Groundbreaking Procedure Saves Children’s Sight
|Dr. David Abramson, chief of the ophthalmic oncology service at Sloan-Kettering.|
Until 2005, children who were not diagnosed early with retinoblastoma, a rare cancerous eye tumor, lost their eyes to save their lives.
Retinoblastoma is an “orphan disease,” one that affects only a small number of people, and therefore has not been “adopted” by the pharmaceutical industry because investment in developing treatments would never pay off. “These diseases also don’t get much federal funding,” says Len McNally, program director for health and people with special needs. “The Trust finds places where our money will make the most difference, so when a targeted treatment that saves the eye was developed, The Trust invested in a program to train pediatric ophthalmologists around the world to use it—and our investment has paid off again and again.”

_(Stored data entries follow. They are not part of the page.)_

Lemma upper_bound_spec l Pos :
  ordered l → partition_point (λ s, (Pos <? start s)%Z) l (upper_bound l Pos).
Proof.
  intros Ho. unfold upper_bound. apply upper_bound_loop_spec.
  - intros i j a b Hij Ha Hb Hp. bool_prop. apply Z.ltb_lt.
    pose proof (ordered_lookup_le l i j a b Ho Hij Ha Hb). lia.
  - lia.
  - lia.
  - intros; lia.
  - intros i a Hi Ha. apply lookup_lt_Some in Ha. lia.
Qed.

Lemma find_loop_spec l Pos fuel I Len :
  ordered l →
  0 < Len → Len ≤ fuel → I + Len ≤ length l →
  (∀ i a, i < I → l !! i = Some a → (end_ a ≤ Pos)%Z) →
  (∀ i a, I + Len ≤ i → l !! i = Some a → (Pos < end_ a)%Z) →
  partition_point (λ s, (Pos <? end_ s)%Z) l (find_loop fuel l Pos I Len).
Proof.
  intros Ho. revert I Len.
  induction fuel as [|fuel IH]; intros I Len Hpos Hf Hlen HF HT; [lia|].
  simpl. pose proof (div2_lt Len ltac:(lia)) as Hmid.
  generalize dependent (Nat.div2 Len). intros Mid Hmid.
  destruct (lookup_lt_is_Some_2 l (I + Mid) ltac:(lia)) as [s Hs].
  rewrite Hs.
  assert (Hdone : ∀ r,
    (∀ i a, i < r → l !! i = Some a → (end_ a ≤ Pos)%Z) →
    (∀ i a, r ≤ i → l !! i = Some a → (Pos < end_ a)%Z) →
    r ≤ length l →
    partition_point (λ s, (Pos <? end_ s)%Z) l r).
  { intros r H1 H2 H3. split; [done|]. split.
    - intros i a Hi Ha. apply Z.ltb_ge. eauto.
    - intros i a Hi Ha. apply Z.ltb_lt. eauto. }
  destruct (Z.ltb_spec Pos (end_ s)) as [Hp|Hp].
  - assert (HT' : ∀ i a, I + Mid ≤ i → l !! i = Some a →
                         (Pos < end_ a)%Z).
    { intros i a Hi Ha.
      pose proof (ordered_lookup_le l (I + Mid) i s a Ho Hi Hs Ha). lia. }
    destruct (Nat.eqb_spec (Mid) 0) as [Hz|Hnz].
    + apply Hdone; [done| |lia]. intros i a Hi. apply HT'. lia.
    + apply IH; [lia|lia|lia|done|done].
  - assert (HF' : ∀ i a, i < I + Mid + 1 → l !! i = Some a →
                         (end_ a ≤ Pos)%Z).
    { intros i a Hi Ha.
      pose proof (ordered_lookup_le l i (I + Mid) a s Ho ltac:(lia) Ha Hs). lia. }
    destruct (Nat.eqb_spec (Len - (Mid + 1)) 0) as [Hz|Hnz].
    + apply Hdone; [done| |lia]. intros i a Hi. apply HT. lia.
    + apply IH; [lia|lia|lia|done|].
      intros i a Hi. apply HT. lia.
Qed.
(** ** The upload route stores at most one image *)

Lemma cloudinary_upload_result (c c1 : cloud) (field : string) (f : upload_file)
    (r : upload_error + file_info) :
  cloudinary_upload c field f = (c1, r) ->
  (c1 = c /\ exists e, r = inl e) \/
  (exists pid fi, r = inr fi /\ In (format f) allowed_formats /\
     cloud_name c1 = cloud_name c /\
     assets c1 = (assets c ++ [(upload_folder, pid, format f)])%list).
Proof.
  unfold cloudinary_upload.
  destruct (cloud_up c); cbn [negb]; [| intros [= <- <-]; left; eauto].
  destruct (existsb (String.eqb (format f)) allowed_formats) eqn:Hfmt; cbn [negb];
    [| intros [= <- <-]; left; eauto].
  intros [= <- <-]; right.
  do 2 eexists; split; [reflexivity |].
  split; [apply allowed_format_spec; exact Hfmt | split; reflexivity].
Qed.

Lemma multer_parts_none_left (field : string) (c c1 : cloud) (acc : option file_info)
    (ps : list part) (r : upload_error + option file_info) :
  multer_parts field 0 c acc ps = (c1, r) -> c1 = c /\ (r = inr acc \/ exists e, r = inl e).
Proof.
  revert c1 r; induction ps as [| p ps IH]; intros c1 r; simpl.
  - intros [= <- <-]; tauto.
  - destruct p as [n v | n f]; [apply IH |].
    destruct (String.eqb (busboy_basename (originalname f)) ""); [apply IH |].
    destruct (negb (String.eqb n field)); intros [= <- <-]; eauto.
Qed.

Lemma multer_parts_one_left (field : string) (c c1 : cloud) (ps : list part)
    (r : upload_error + option file_info) :
  multer_parts field 1 c None ps = (c1, r) ->
  (exists e, r = inl e) \/ (r = inr None /\ c1 = c) \/
  (exists fi pid fmt, r = inr (Some fi) /\ In fmt allowed_formats /\
     cloud_name c1 = cloud_name c /\
     assets c1 = (assets c ++ [(upload_folder, pid, fmt)])%list).
Proof.
  revert c1 r; induction ps as [| p ps IH]; intros c1 r; simpl.
  - intros [= <- <-]; tauto.
  - destruct p as [n v | n f]; [apply IH |].
    destruct (String.eqb (busboy_basename (originalname f)) ""); [apply IH |].
    destruct (negb (String.eqb n field)); [intros [= <- <-]; left; eauto |].
    destruct (cloudinary_upload c n f) as [c2 u] eqn:Hup.
    destruct (cloudinary_upload_result _ _ _ _ _ Hup)
      as [[-> [e ->]] | (pid & fi & -> & Hin & Hname & Hassets)];
      [intros [= <- <-]; left; eauto |].
    intros Hm; apply multer_parts_none_left in Hm as [-> [-> | [e ->]]].
    + right; right; exists fi, pid, (format f); tauto.
    + left; eauto.
Qed.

Over the past seven years, The Trust has given Memorial Sloan-Kettering Cancer Center $600,000 to train doctors and other health professionals to treat retinoblastoma using intra-arterial chemotherapy. The authority on this treatment is Dr. David Abramson, chief of the ophthalmic oncology service at Sloan-Kettering. “The Trust has been with us from the very beginning of our efforts to transform the treatment of retinoblastoma,” says Abramson. “Early on, it recognized that to accomplish something new it would be prudent to invest in people and systems, not just projects.”
|The famous Broadway actor David Warfield left his estate to The Trust in 1951. Blind when he died, he asked us to help others with vision impairments. Today the fund supports services for the visually impaired such as computer and mobility training, health and social services, and employment assistance.|
Since 2006, Abramson and his team have performed the eye-saving procedure almost 500 times and taught pediatric intra-arterial chemotherapy to doctors in 27 countries.“Not only has no child in our care died from retinoblastoma, but [this treatment] has completely replaced the use of systemic chemotherapy and its many side effects for these children . . . We are saving 90% of the eyes we used to remove as recently as 6 years ago.”In 2010, The Trust awarded a two-year grant to Sloan-Kettering to start an ophthalmic oncology fellowship in retinoblastoma. His is one of the country’s first fellowships in the field.
The Trust combined income from the David Warfield Fund for visual disabilities, the Orland S. and Frances S. Greene Fund for people with cancer, and the Simon Finck Fund for the blind and those with cancer to make the grants. Abramson says: “Parents and children worldwide—most of whom cannot speak English and have never heard of The Trust—can enjoy a full life with vision because of the vision of The New York Community Trust.”